Die Sanierungskosten beziffert die vhw mit etwa 11,4 Millionen Euro. An Fördermitteln würde die Stadt lediglich drei Millionen Euro zur Verfügung stellen. Die Genossenschaft müsste 7,4 Millionen Euro aufbringen - also fast vier Millionen Euro mehr als bei einem Neubau. "Betriebswirtschaftlich gesehen ist die Sanierung leider teurer", sagt vhw-Chef Hahn. "Die öffentlichen Fördermöglichkeiten liegen derzeit deutlich mehr im Bereich des Neubaus."

Aus Sicht der Genossenschaft wäre ein Neubau nicht nur günstiger, sondern auch nachhaltiger. Man hätte ein neues Gebäude mit größeren und moderneren Wohnungen, sagt Hahn. Zudem läge bei einer Neuvermietung der Quadratmeterpreis bei 5,90 Euro und damit unter den sieben Euro, die nach einer Sanierung fällig würden.

Für künftige Mieter besteht das eigentliche Problem allerdings darin, dass die kleinen und daher besonders günstigen Wohnungen wegfallen. Um in den Genuss der staatlichen Förderung zu kommen, muss die Genossenschaft größere Wohnungen errichten.

"Im Vergleich zu heute wird die Miete doppelt so hoch ausfallen", sagt Architekt Joachim Reinig. "Und das natürlich nur, weil die Wohnungen dann flächenmäßig größer sind." Dass auch eine Sanierung für die Mieter nicht billig werde, sei inzwischen akzeptiert, fügt Architekt Reinig hinzu. "Die sieben Euro pro Quadratmeter bedeuten eine Erhöhung um bis zu 50 Prozent."

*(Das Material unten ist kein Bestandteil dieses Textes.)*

(** ** The route *)
Lemma objectFailure_public err : public (objectFailure err) = true.
Proof.
  unfold objectFailure. destruct (contextFailure err) as [f|] eqn:Hc; [by apply contextFailure_public in Hc as [? _]|].
  destruct (storeUnavailable err) as [f|] eqn:Hs; [apply storeUnavailable_public in Hs as ->; by vm_compute|].
  destruct (errors_as _ err); [by vm_compute|]. destruct (errors_code _ err); [|apply catalogFailure_public].
  do 3 (case_bool_decide; [by vm_compute|]). apply catalogFailure_public.
Qed.

Lemma objectPolicyFailure_public err : public (objectPolicyFailure err) = true.
Proof.
  unfold objectPolicyFailure. case_match; [by vm_compute|]. apply authorizationFailure_public.
Qed.

Lemma public_status f : public f = true -> 400 <= status f.
Proof. unfold public. intros Hp. reflect_guards. lia. Qed.

Lemma fails_status envelope header f : 400 <= status f -> 400 <= resp_status (fails envelope header f).
Proof. intros Hf. unfold fails, writeAPIError. by destruct (envelope _ _). Qed.

(** Sizes are what a [uint64] can hold. *)
Definition sized_answer (e : event objectCall) : bool :=
  match e with
  | Ev _ (GetObjectMetadata _ _) answer =>
      match answer with Ok m => (0 <=? meta_SizeBytes m) && (meta_SizeBytes m <? u64_modulus) | Fail _ => true end
  | _ => true
  end.

(** A stream is opened. *)
Definition opens (e : event objectCall) : bool := match e with Ev _ (GetObject _ _) _ => true | _ => false end.

Lemma verifiedObjectPage_opens `{Sha256} m start end_ ceiling : only (fun e => opens e = false) (verifiedObjectPage m start end_ ceiling).
Proof.
  assert (Hloop : forall rounds p, only (fun e => opens e = false) (readLoop m start end_ ceiling rounds p)).
  { induction rounds as [|rounds IH]; intros p; [apply only_ret|]. simpl. apply only_call; [done|]. intros [err|]; [apply only_ret|].
    apply only_call; [done|]. intros [[data|] readErr]; [|apply only_ret]. repeat (case_match; try apply only_ret). apply IH. }
  unfold verifiedObjectPage, closing. apply only_bind; [apply Hloop|]. intros [r|]; walk_only.
Qed.

(** The session a reader is addressed by. *)
Definition address_of (from : reader) (record : CatalogRecord) : SessionID :=
  match from with SessionObjects => bnd_RuntimeSessionID (rec_Binding record) | _ => rec_SessionID record end.

Lemma refuse_wp envelope f (Q : option Response -> list (event objectCall) -> Prop) :
  public f = true -> (forall rsp, 400 <= resp_status rsp -> Q (Some rsp) []) -> wp (refuse envelope f) Q.
Proof. intros Hf HQ. apply wp_ret, HQ, fails_status, public_status, Hf. Qed.

Ltac refused :=
  apply refuse_wp;
  [lazymatch goal with
   | |- public (objectFailure _) = _ => apply objectFailure_public
   | |- public (objectPolicyFailure _) = _ => apply objectPolicyFailure_public
   | _ => first [assumption | by vm_compute]
   end
  |intros; eexists; (split; [done|by left])].

Section Served.
Context `{Sha256} `{ObjectCodec} (envelope : string -> bool -> option bytes) (rt : ObjectRouter).
Context (Hlimits : ObjectLimits_Validate (objectLimits rt) = None) (Hpage : 0 <= MaxPageBytes (objectLimits rt)).

(** The reader a session's binding selects: the router's own for a session
    without one, and otherwise what the resolver answered for that very
    binding. *)
Definition selected (p : Principal) (record : CatalogRecord) (from : reader) (t : list (event objectCall)) : Prop :=
  match from with
  | CanonicalReader => rec_Binding record = unbound
  | SessionObjects => rec_Binding record <> unbound /\ hasSessionResolver rt = true
      /\ Ev _ (ResolveSessionObjects (tenant p) (rec_SessionID record) (rec_Binding record)) (Ok true) ∈ t
  | BindingObjects => rec_Binding record <> unbound /\ hasSessionResolver rt = false
      /\ Ev _ (ResolveObjectStore (rec_Binding record)) (Ok true) ∈ t
  end.

(** A response that carries a verified page of the object [body] asks for: the
    one stream opened is that body's, every byte was read from it, and the bytes
    are the object's. *)
Definition page_of (r : ObjectRequest) (from : reader) (body : GetObjectRequest) (rsp : Response) (t : list (event objectCall)) : Prop :=
  exists start end_ partial pg before reads,
    t = (before ++ Ev _ (GetObject from body) (Ok true) :: reads)%list
    /\ body_of before = [] /\ forallb (fun e => negb (opens e)) (before ++ reads) = true
    /\ objectRange (oreq_Range r) (meta_SizeBytes (go_Metadata body)) (MaxPageBytes (objectLimits rt)) = inl (start, end_, partial)
    /\ accepted (go_Metadata body) start end_ (body_of reads) pg
    /\ rsp = pageResponse (oreq_HEAD r) (go_Metadata body) start end_ partial pg.

(** A response that carries an object, or its metadata, and what licensed it. *)
Definition served (metadataOnly : bool) (r : ObjectRequest) (rsp : Response) (t : list (event objectCall)) : Prop :=
  exists op entry from m,
    let address := address_of from (entry_Record entry) in
    oreq_operation r = Some op /\ oreq_session r = Some entry
    /\ rec_TenantID (entry_Record entry) = tenant (op_Principal op) /\ rec_SessionID (entry_Record entry) = oreq_sid r
    /\ Ev _ (AuthorizeReference (op_Principal op) entry (oreq_oid r)) (Ok ObjectKindToolResult) ∈ t
    /\ selected (op_Principal op) (entry_Record entry) from t
    /\ Ev _ (GetObjectMetadata from (MkGetMetadata (tenant (op_Principal op)) address ObjectKindToolResult (oreq_oid r))) (Ok m) ∈ t
    /\ meta_ObjectID m = oreq_oid r
    /\ if metadataOnly then marshalMetadata m = Some (resp_body rsp) /\ forallb (fun e => negb (opens e)) t = true
       else page_of r from (MkGetObject (tenant (op_Principal op)) address ObjectKindToolResult m) rsp t.

(** An answer: a failure, or something licensed. *)
Definition answered (P : Response -> list (event objectCall) -> Prop) (resp : option Response) (t : list (event objectCall)) : Prop :=
  exists rsp, resp = Some rsp /\ (400 <= resp_status rsp \/ P rsp t).

Lemma limits_range : 0 < MaxPageBytes (objectLimits rt) /\ MaxVerificationBytes (objectLimits rt) <= Z.shiftl 64 20.
Proof. unfold ObjectLimits_Validate in Hlimits. case_match eqn:Hg; [done|]. reflect_guards. lia. Qed.

Lemma serveBody_answered r p from address kind m :
  is_u64 (meta_SizeBytes m) ->
  wp (serveBody envelope rt r p from address kind m) (answered (page_of r from (MkGetObject (tenant p) address kind m))).
Proof.
  intros Hs. destruct limits_range as [Hp Hc]. unfold serveBody.
  pose proof (proj1 (object_range_exact (oreq_Range r) (meta_SizeBytes m) _ Hs Hp)) as Hr.
  destruct (objectRange _ _ _) as [[[start end_] partial]|f] eqn:Hrange.
  - destruct (_ <? meta_SizeBytes m) eqn:Hg; [refused|]. reflect_guards.
    intros [[|]|err]; [|refused|refused].
    destruct Hr as (H1 & H2 & _). unfold is_u64 in Hs.
    assert (Hc' : MaxVerificationBytes (objectLimits rt) < u64_modulus - 1) by (eapply Z.le_lt_trans; [exact Hc|done]).
    eapply wp_seq; [apply wp_and; [apply (verifiedObjectPage_accepted m start end_ (MaxVerificationBytes (objectLimits rt))); lia
      |apply verifiedObjectPage_opens]|].
    intros [[pg|err]|] t [Ht Hopens]; [| |done]; [|refused].
    apply wp_ret. eexists. split; [done|]. right. exists start, end_, partial, pg, [], t. rewrite app_nil_r. split_and!; try done.
    apply forallb_forall. intros e He%list_elem_of_In. by rewrite (proj1 (Forall_forall _ _) Hopens e He).
  - apply wp_ret. eexists. split; [done|]. left. apply fails_status.
    apply list_elem_of_In in Hr. simpl in Hr. lia.
Qed.
(* ===== verification/Wakes.v ===== *)
(** * Host wakes after an acknowledgement (src/internal/httpapi/wake.go)

    The router's bounded set of detached wakes. [schedule] is one critical
    section; a wake's goroutine delivers, then runs its deferred steps in their
    order: it gives its slot back and then leaves the wait group. A delivery
    that panics is recovered, so it returns like any other. The logger and the
    timeout are not modelled. *)

From S2P Require Import Prelude Wire Program.
Local Open Scope Z_scope.

Definition maxConcurrentWakes : Z := 64.

Record wake := MkWake { wk_tenant : TenantID; wk_session : SessionID; wk_command : CommandID }.

(** Where a wake's goroutine is. *)
Inductive stage := Delivering | Returned | SlotGiven.

#[global] Instance stage_eq_dec : EqDecision stage.
Proof. solve_decision. Defined.

(** The channel [slots] by its capacity and its fill, the wait group by its
    counter, [cancelled] is the state of [ctx]. *)
Record wakes := MkWakes { hasDelivery : bool; limit : Z; slots : Z; cancelled : bool; stopped : bool; wg : Z }.

Definition newWakes (hasDelivery : bool) (limit : Z) : wakes := MkWakes hasDelivery limit 0 false false 0.

(** Whether the wake's goroutine was started, and the state after. *)
Definition schedule (w : wakes) : bool * wakes :=
  if negb (hasDelivery w) then (false, w)
  else if stopped w then (false, w)
  else if slots w <? limit w then (true, MkWakes (hasDelivery w) (limit w) (slots w + 1) (cancelled w) (stopped w) (wg w + 1))
  else (false, w).

(** The two deferred steps of [run]. *)
Definition giveSlot (w : wakes) : wakes := MkWakes (hasDelivery w) (limit w) (slots w - 1) (cancelled w) (stopped w) (wg w).
Definition wgDone (w : wakes) : wakes := MkWakes (hasDelivery w) (limit w) (slots w) (cancelled w) (stopped w) (wg w - 1).

(** [stop]: the flag, under the lock, and then the cancellation. *)
Definition stop_flag (w : wakes) : wakes := MkWakes (hasDelivery w) (limit w) (slots w) (cancelled w) true (wg w).
Definition stop_cancel (w : wakes) : wakes := MkWakes (hasDelivery w) (limit w) (slots w) true (stopped w) (wg w).
(** [wg.Wait] returns, and with it [stop] may return nil. *)
Definition waited (w : wakes) : bool := wg w =? 0.

Definition WakesStopped (w : wakes) : bool := stopped w.

(** ** The router's wakes over time *)

(** The state, the goroutines alive, the wakes accepted and the deliveries made,
    latest first. *)
Record wake_state := MkWakeState {
  ws_wakes : wakes; alive : list (wake * stage); ws_accepted : list wake; ws_delivered : list wake }.

Inductive wake_step : wake_state -> wake_state -> Prop :=
| wake_scheduled k w w' al acc del :
    schedule w = (true, w') -> wake_step (MkWakeState w al acc del) (MkWakeState w' ((k, Delivering) :: al) (k :: acc) del)
| wake_dropped w w' al acc del :
    schedule w = (false, w') -> wake_step (MkWakeState w al acc del) (MkWakeState w' al acc del)
| wake_delivers k w al1 al2 acc del :
    wake_step (MkWakeState w (al1 ++ (k, Delivering) :: al2) acc del)
              (MkWakeState w (al1 ++ (k, Returned) :: al2) acc (k :: del))
| wake_gives_slot k w al1 al2 acc del :
    wake_step (MkWakeState w (al1 ++ (k, Returned) :: al2) acc del)
              (MkWakeState (giveSlot w) (al1 ++ (k, SlotGiven) :: al2) acc del)
| wake_leaves k w al1 al2 acc del :
    wake_step (MkWakeState w (al1 ++ (k, SlotGiven) :: al2) acc del)
              (MkWakeState (wgDone w) (al1 ++ al2) acc del)
| wake_stop_flag w al acc del : wake_step (MkWakeState w al acc del) (MkWakeState (stop_flag w) al acc del)
| wake_stop_cancel w al acc del :
    stopped w = true -> wake_step (MkWakeState w al acc del) (MkWakeState (stop_cancel w) al acc del).

Definition wake_reachable (delivery : bool) (limit : Z) : wake_state -> Prop :=
  reachable (fun s => s = MkWakeState (newWakes delivery limit) [] [] []) wake_step.

(** Whether a wake holds a slot, and whether its delivery is still to come. *)
Definition holds (g : wake * stage) : bool := match g.2 with SlotGiven => false | _ => true end.
Definition undelivered (al : list (wake * stage)) : list wake :=
  (filter (fun g => g.2 = Delivering) al).*1.

#[global] Arguments undelivered : simpl never.

Record wake_inv (lim : Z) (s : wake_state) : Prop := {
  wi_limit : limit (ws_wakes s) = lim;
  wi_slots : slots (ws_wakes s) = tally holds (alive s);
  wi_bound : slots (ws_wakes s) <= Z.max 0 lim;
  wi_wg : wg (ws_wakes s) = Z.of_nat (length (alive s));
  wi_cancel : cancelled (ws_wakes s) = true -> stopped (ws_wakes s) = true;
  wi_once : ws_accepted s ≡ₚ undelivered (alive s) ++ ws_delivered s
}.

Lemma undelivered_app a b : undelivered (a ++ b) = undelivered a ++ undelivered b.
Proof. unfold undelivered. by rewrite filter_app, fmap_app. Qed.

Lemma undelivered_cons g al :
  undelivered (g :: al) = match g.2 with Delivering => g.1 :: undelivered al | _ => undelivered al end.
Proof. unfold undelivered. rewrite filter_cons. by destruct g as [k []]. Qed.

Lemma wake_inv_reachable delivery lim s : wake_reachable delivery lim s -> wake_inv lim s.
Proof.
  apply reachable_invariant; [by intros ? ->; split; simpl; lia || done|].
  intros s1 s2 [L S B W C O] Hs.
  destruct Hs as [k w w' al acc del Hsch|w w' al acc del Hsch|k w al1 al2 acc del|k w al1 al2 acc del|k w al1 al2 acc del|w al acc del|w al acc del Hst];
    simpl in *; try (by split).
  - unfold schedule in Hsch. branches. reflect_guards. split; simpl; autorewrite with tally; simpl; try done; try lia.
    by apply perm_skip.
  - assert (w' = w) as -> by (unfold schedule in Hsch; by branches). by split.
  - split; simpl; try done; rewrite ?length_app in *; autorewrite with tally in *; simpl in *; try done; try lia.
    rewrite O, !undelivered_app, !undelivered_cons. simpl. rewrite <- !app_assoc. simpl. by rewrite <- Permutation_middle, <- !Permutation_middle.
  - split; simpl; try done; rewrite ?length_app in *; autorewrite with tally in *; simpl in *; try done; try lia.
    by rewrite O, !undelivered_app, !undelivered_cons.
  - split; simpl; try done; rewrite ?length_app in *; autorewrite with tally in *; simpl in *; try done; try lia.
    by rewrite O, !undelivered_app, !undelivered_cons.
Qed.

(** Once stopped, the goroutines alive only become fewer. *)
Lemma stopped_only_drains s s' :
  wake_step s s' -> stopped (ws_wakes s) = true ->
  stopped (ws_wakes s') = true /\ ws_accepted s' = ws_accepted s /\ (length (alive s') <= length (alive s))%nat.
Proof.
  intros Hs Hst. destruct Hs; simpl in *; rewrite ?length_app; simpl; try (split_and!; [done|done|lia]).
  - unfold schedule in *. rewrite Hst in *. by case_match.
  - assert (w' = w) as -> by (unfold schedule in *; by branches). done.
Qed.

(** The wakes a router starts after acknowledging commands, for every
    interleaving of requests, deliveries and stops: the goroutines that hold a
    slot, and with them the deliveries in flight, are never more than the
    limit; every delivery is of a wake that was accepted, once; a wake is
    dropped only with no delivery seam, after a stop or when every slot is
    taken; and when a stop returns nil no delivery is in flight and, since
    nothing starts after a stop, none ever will be. *)
Theorem wakes_bounded_and_drained (delivery : bool) (lim : Z) (s : wake_state) :
  0 <= lim -> wake_reachable delivery lim s ->
  tally holds (alive s) <= lim
  /\ Z.of_nat (length (undelivered (alive s))) <= tally holds (alive s)
  /\ ws_accepted s ≡ₚ undelivered (alive s) ++ ws_delivered s
  /\ ((schedule (ws_wakes s)).1 = false <->
        hasDelivery (ws_wakes s) = false \/ stopped (ws_wakes s) = true \/ tally holds (alive s) = lim)
  /\ (waited (ws_wakes s) = true <-> alive s = [])
  /\ (stopped (ws_wakes s) = true -> forall s', reachable (fun x => x = s) wake_step s' ->
        ws_accepted s' = ws_accepted s /\ (length (alive s') <= length (alive s))%nat).
Proof.
  intros Hlim Hr. destruct (wake_inv_reachable _ _ _ Hr) as [L S B W C O]. split_and!; [lia| |done| | |].
  - clear. induction (alive s) as [|[k st] al IH]; [done|]. rewrite undelivered_cons. autorewrite with tally. simpl.
    destruct st; simpl; lia.
  - unfold schedule. destruct (hasDelivery _); simpl; [|naive_solver]. destruct (stopped _); simpl; [naive_solver|].
    destruct (slots (ws_wakes s) <? limit (ws_wakes s)) eqn:Hs; simpl; reflect_guards; split; try done; try lia.
  - unfold waited. rewrite Z.eqb_eq, W. destruct (alive s); simpl; split; intros; try done; lia.
  - intros Hst s' Hr'. cut (stopped (ws_wakes s') = true /\ ws_accepted s' = ws_accepted s /\ (length (alive s') <= length (alive s))%nat);
      [tauto|]. revert s' Hr'. apply reachable_invariant; [by intros ? ->|].
    intros s1 s2 (H1 & H2 & H3) Hs. apply stopped_only_drains in Hs as (? & -> & ?); [|done]. split_and!; [done|done|lia].
Qed.

(** One wake delivering into a set of one slot: the next is dropped. *)
Lemma wakes_bounded_and_drained_witness : exists s,
  wake_reachable true 1 s /\ tally holds (alive s) <= 1 /\ length (alive s) = 1%nat /\ (schedule (ws_wakes s)).1 = false.
Proof.
  pose (k := MkWake "t" "s" "c").
  assert (Hr : wake_reachable true 1 (MkWakeState (MkWakes true 1 1 false false 1) [(k, Delivering)] [k] [])).
  { eapply reach_step; [by apply reach_init|]. by apply wake_scheduled. }
  eexists. split; [exact Hr|]. split; [|done]. exact (proj1 (wakes_bounded_and_drained true 1 _ ltac:(done) Hr)).
Defined.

Ein Ende des Streits ist nicht in Sicht, auch wenn vhw-Chef Marco Hahn bis Februar 2013 eine Entscheidung anstreben will.

Die Hoffnung der Bürgerinitiative "Rettet Elisa", die den Rotklinker erhalten will, ruht jetzt auf der Bausenatorin. Denn nur Jutta Blankau kann jetzt noch dafür sorgen, dass die Wohnungsbaukreditanstalt den Förderantrag der Genossenschaft ablehnt. Einen gesetzlichen Anspruch auf Förderung gibt es nämlich nicht.